Commanders and leaders
- Nozu Michitsura: Mikhail Zasulich

Strength
- 34,000: 33,000

Casualties and losses
- 836: 1,217

= Battle of Hsimucheng =

Part of the Russo-Japanese War (1904)

The Battle of Hsimucheng (析木城の戦い; Бой у Симучена) was a minor land engagement of the Russo-Japanese War. It was fought on 31 July 1904 near Hsimucheng, a hamlet in today's Ximu Town (析木镇) about 20 km southeast of the strategic junction town of Haicheng, on the main road connecting Haicheng with the coast between elements of the Imperial Japanese Army and the Imperial Russian Army.

== Background ==
The Japanese 5th and 10th Divisions under the command of General Nozu Michitsura's 4th Army as well as a detachment from the 2nd Army were advancing north towards Liaoyang. This advance was opposed by the Imperial Russian Second Siberian Army Corps under the command of Lieutenant General Mikhail Zasulich, supported by cavalry units under the command of Lieutenant General Pavel Mishchenko.

== Prelude ==
Following its defeat at the Battle of Tashihchiao, the 2nd Siberian Corps under General Zasulich retreated to the village of Hsimungcheng. General Zasulich had a total of 33 battalions and 80 artillery pieces, but was in an exposed position in mountainous terrain.

The two forces collided at 02:00 on 31 July 1904, with the Japanese 10th Division and a reserve brigade making a direct frontal assault on the Russian positions, and the Japanese 5th Division flanking left to threaten the Russian line of retreat.

== Description of battle ==
The Russian forces held out tenaciously through the day and into the night against superior forces.

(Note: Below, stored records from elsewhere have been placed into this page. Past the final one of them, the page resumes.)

(** X5. [_connect_mixer] opens no port other than those of listed devices
    whose subsystem is ['usb'] and whose manufacturer starts with
    ['Arduino']: whatever the outcome, the transport calls it adds are the
    [close] of the port it held followed by calls in which every [open] is
    for such a device. *)
Theorem only_listed_arduinos_are_opened (sc : scans) (s : State) :
  exists evs,
    trace (snd (_connect_mixer sc s)) = trace s ++ EClose (portstr (_port (self s))) :: evs /\
    forall d, EOpen d ∈ evs -> listed_arduino sc d.
Proof.
  destruct (connect_trace sc s) as (evs & Htr & Hall & _).
  exists evs. split; [exact Htr |].
  intros d Hd. rewrite Forall_forall in Hall. now apply (Hall (EOpen d) Hd d).
Qed.

(** *** What [_connect_mixer] has done when it returns *)

Lemma try_port_found (i : ListPortInfo) (a : Answers) (s s' : State) :
  try_port (i, a) s = (Returned true, s') ->
  is_arduino i = inr true /\
  exists bs b,
    on_read_all a = Ok bs /\ take 14 bs = magic /\ on_read1 a = Ok b /\
    s' = connected i (int_from_bytes_big (read_result 1 b)) s.
Proof.
  unfold try_port.
  destruct (is_arduino i) as [e | []]; [discriminate | | discriminate].
  destruct (on_open a) as [u |]; [| discriminate].
  unfold bind, modify, raise, ret.
  destruct (on_read_all a) as [bs |]; [| discriminate].
  case_bool_decide as Hmagic; [| discriminate].
  destruct (on_write a) as [u' |]; [| discriminate].
  destruct (on_read1 a) as [b |]; [| discriminate].
  intros [= <-]. split; [reflexivity |]. now exists bs, b.
Qed.

Lemma try_ports_found (cs : list candidate) (s s' : State) :
  try_ports cs s = (Returned true, s') ->
  exists i a s1, (i, a) ∈ cs /\ try_port (i, a) s1 = (Returned true, s').
Proof.
  revert s. induction cs as [| [i a] cs IH]; intros s; [discriminate |].
  rewrite try_ports_cons. unfold bind.
  destruct (try_port (i, a) s) as [[[] | e |] s1] eqn:Hone; try discriminate.
  - intros [= <-]. exists i, a, s. split; [left | exact Hone].
  - intros Hrest. destruct (IH s1 Hrest) as (i' & a' & s2 & Hin & Hfound).
    exists i', a', s2. split; [now right | exact Hfound].
Qed.

Lemma scan_loop_found (sc : scans) (s s' : State) :
  scan_loop sc s = (Returned tt, s') ->
  exists cs i a s1, cs ∈ sc /\ (i, a) ∈ cs /\ try_port (i, a) s1 = (Returned true, s').
Proof.
  revert s. induction sc as [| cs sc IH]; intros s; [discriminate |].
  rewrite scan_loop_cons. unfold bind.
  destruct (try_ports cs s) as [[[] | e |] s1] eqn:Hone; try discriminate.
  - intros [= <-]. destruct (try_ports_found cs s s1 Hone) as (i & a & s2 & Hin & Hfound).
    exists cs, i, a, s2. split; [left | done].
  - intros Hrest. destruct (IH s1 Hrest) as (cs' & i & a & s2 & Hcs & Hin & Hfound).
    exists cs', i, a, s2. split; [now right | done].
Qed.

(** [int.from_bytes] of what [read(1)] returned fits a byte. *)
Lemma handshake_count_bounds (b : list byte) :
  0 <= int_from_bytes_big (read_result 1 b) < 256.
Proof.
  unfold read_result. destruct b as [| x b].
  - change (int_from_bytes_big (take (Z.to_nat 1) [])) with 0. lia.
  - change (take (Z.to_nat 1) (x :: b)) with [x]. unfold int_from_bytes_big. simpl.
    pose proof (Byte.to_N_bounded x). lia.
Qed.

(** X6. When [_connect_mixer] returns, the mixer is connected: [self._port]
    is the open port of a listed device that passed the Arduino test and
    whose preamble started with the 14 bytes of ['Hardware Mixer'],
    [self._channels] is the number made of the byte that its [read(1)]
    returned, a number from 0 to 255, and the stored volumes are as they
    were. *)
Theorem connect_returns_connected (sc : scans) (s s' : State) :
  _connect_mixer sc s = (Returned tt, s') ->
  exists cs i a bs b,
    cs ∈ sc /\ (i, a) ∈ cs /\ is_arduino i = inr true /\
    on_read_all a = Ok bs /\ take 14 bs = magic /\ on_read1 a = Ok b /\
    _port (self s') = {| portstr := Some (device i); is_open := true |} /\
    _channels (self s') = int_from_bytes_big (read_result 1 b) /\
    0 <= _channels (self s') < 256 /\
    stored s' = stored s.
Proof.
  intros Hret.
  assert (Hst : stored s' = stored s).
  { pose proof (keeps_stored (_connect_mixer sc) s (keeps_connect sc)) as H.
    now rewrite Hret in H. }
  unfold _connect_mixer, bind at 1, modify in Hret.
  destruct (scan_loop_found sc _ s' Hret) as (cs & i & a & s1 & Hcs & Hin & Hfound).
  destruct (try_port_found i a s1 s' Hfound) as (Hard & bs & b & Hall & Hmagic & Hone & ->).
  exists cs, i, a, bs, b. pose proof (handshake_count_bounds b) as Hb.
  repeat split; try done; simpl; lia.
Qed.

Lemma connect_returns_connected_witness :
  let sc := [[]; [(arduino, slow_board []); (second_arduino, hardware x02)]] in
  let s' := snd (_connect_mixer sc init_state) in
  exists cs i a bs b,
    cs ∈ sc /\ (i, a) ∈ cs /\ is_arduino i = inr true /\
    on_read_all a = Ok bs /\ take 14 bs = magic /\ on_read1 a = Ok b /\
    _port (self s') = {| portstr := Some (device i); is_open := true |} /\
    _channels (self s') = int_from_bytes_big (read_result 1 b) /\
    0 <= _channels (self s') < 256 /\
    stored s' = stored init_state.
Proof.
  exact (connect_returns_connected
           [[]; [(arduino, slow_board []); (second_arduino, hardware x02)]]
           init_state _ eq_refl).
Defined.

(** *** The stored list and the copies of it *)

Lemma store_volume_others (vs : list byte) (i : nat) (s : State) (l : Heap.loc) :
  l <> _volumes (self s) ->
  heap (snd (store_volume vs i s)) !! l = heap s !! l /\
  self (snd (store_volume vs i s)) = self s.
Proof.
  intros Hl. unfold store_volume.
  destruct (vs !! i) as [b |]; [| done].
  destruct (setitem (stored s) i (decode b)) as [v |]; [| done].
  simpl. unfold Heap.set. now rewrite list_lookup_insert_ne by congruence.
Qed.

Lemma store_volumes_others (vs : list byte) (idx : list nat) (s : State) (l : Heap.loc) :
  l <> _volumes (self s) ->
  heap (snd (store_volumes vs idx s)) !! l = heap s !! l /\
  self (snd (store_volumes vs idx s)) = self s.
Proof.
  revert s. induction idx as [| i idx IH]; intros s Hl; [done |].
  simpl. unfold bind.
  destruct (store_volume_others vs i s l Hl) as [Hh Hs].
  destruct (store_volume vs i s) as [[[] | e |] s1]; simpl in *; try done.
  destruct (IH s1) as [Hh' Hs']; [now rewrite Hs |]. split; congruence.
Qed.
(** *** Sessions *)

(** The bytes a [Read] call hands back: [p[:nn]]. *)
Definition returned (r : engine * list byte * Z * option error) : list byte :=
  let '(_, p, nn, _) := r in take (Z.to_nat nn) p.

(** Successive [Read] calls, one per buffer of [ps]: the engine
    afterwards and, for every call, the bytes it handed back and its
    [err]. *)
Fixpoint Reads (e : engine) (ps : list (list byte))
  : option (engine * list (list byte * option error)) :=
  match ps with
  | [] => Some (e, [])
  | p :: ps' =>
      r ← Read e p;
      '(e', rs) ← Reads (fst (fst (fst r))) ps';
      Some (e', (returned r, snd r) :: rs)
  end.

(** The bytes of all the calls, in order. *)
Definition bytes_read (rs : list (list byte * option error)) : list byte :=
  concat (map fst rs).

(** The tree parameters a [Config] stands for in a store: those of its
    tree, or the default ones. *)
Definition tree_parameters (σ : store) (c : Config.t) : option blake2s.Tree.t :=
  match Config.Tree c with
  | None => Some default_Tree
  | Some l => σ !! l
  end.

(** The calls a holder of the [io.ReadWriter] can make. *)
Inductive call : Type :=
| CallWrite (p : list byte)
| CallRead (p : list byte).

Definition do_call (e : engine) (c : call) : option engine :=
  match c with
  | CallWrite p => Some (fst (Write e p))
  | CallRead p => r ← Read e p; Some (fst (fst (fst r)))
  end.

Fixpoint do_calls (e : engine) (cs : list call) : option engine :=
  match cs with
  | [] => Some e
  | c :: cs' => e' ← do_call e c; do_calls e' cs'
  end.

(** [NewXOF(c)], then [Write(msg)], then [Read] into a buffer [p]: the
    store after the construction and the bytes read. [None] also when
    the construction fails. *)
Definition output (σ : store) (c : Config.t) (msg p : list byte)
  : option (store * list byte) :=
  '(σ', r) ← NewXOF σ c;
  match r with
  | inl _ => None
  | inr e => r ← Read (fst (Write e msg)) p; Some (σ', returned r)
  end.

(** *** The loop of [Read] as a producer of bytes *)

(** [px++; left--] at the end of an iteration. *)
Definition advance (e : engine) : engine :=
  xof.set_left (xof.left (xof.set_px (xof.px e + 1) e) - 1)
    (xof.set_px (xof.px e + 1) e).

(** [k] iterations of the loop seen from the engine alone: the bytes
    stored into [p], in order, instead of [p] and [nn]. *)
Fixpoint emit (k : nat) (e : engine) : option (engine * list byte * option error) :=
  match k with
  | O => Some (e, [], None)
  | S k' =>
      if xof.left e =? 0 then Some (e, [], Some io_EOF)
      else
        '(e1, err) ← (if blake2s.Size <=? xof.px e then refill e else Some (e, None));
        match err with
        | Some err => Some (e1, [], Some err)
        | None =>
            b ← buffer_at e1;
            '(e', out, err') ← emit k' (advance e1);
            Some (e', b :: out, err')
        end
  end.

(** *** State invariant *)

(** What holds of an engine between calls. *)
Record xof_inv (e : engine) : Prop := {
  inv_px : 0 <= xof.px e <= blake2s.Size;
  inv_left : 0 <= xof.left e <= UnknownSize;
  inv_x : length (xof.x e) = 32%nat;
  inv_rh : blake2s.HashSize (xof.rh e) = blake2s.Size;
  inv_h0 : forall d, xof.h0 e = Some d -> d = blake2s.Sum (xof.rh e) [];
  inv_oc_Size : 1 <= blake2s.Config.Size (xof.oc e) <= blake2s.Size;
  inv_oc_Tree : exists tr, blake2s.Config.Tree (xof.oc e) = Some tr /\
                  0 <= blake2s.Tree.NodeOffset tr /\
                  blake2s.Tree.NodeOffset tr + xof.left e < 2 ^ 48
}.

The Japanese 5th Division joined forces with a detachment of the 3rd Division of the 2nd Army sent by General Oku Yasukata to assist, and the Japanese were thus in a position to encircle the Russian force. At 23:00 on 31 July 1904, General Zasulich exercised his standing order from General Alexei Kuropatkin to withdraw to Haicheng, and the Japanese forces were thus able to link up for the next push north towards Liaoyang.

== Aftermath ==
The Battle of Hsimucheng cost the Russian forces 1,217 casualties, and the Japanese forces 836.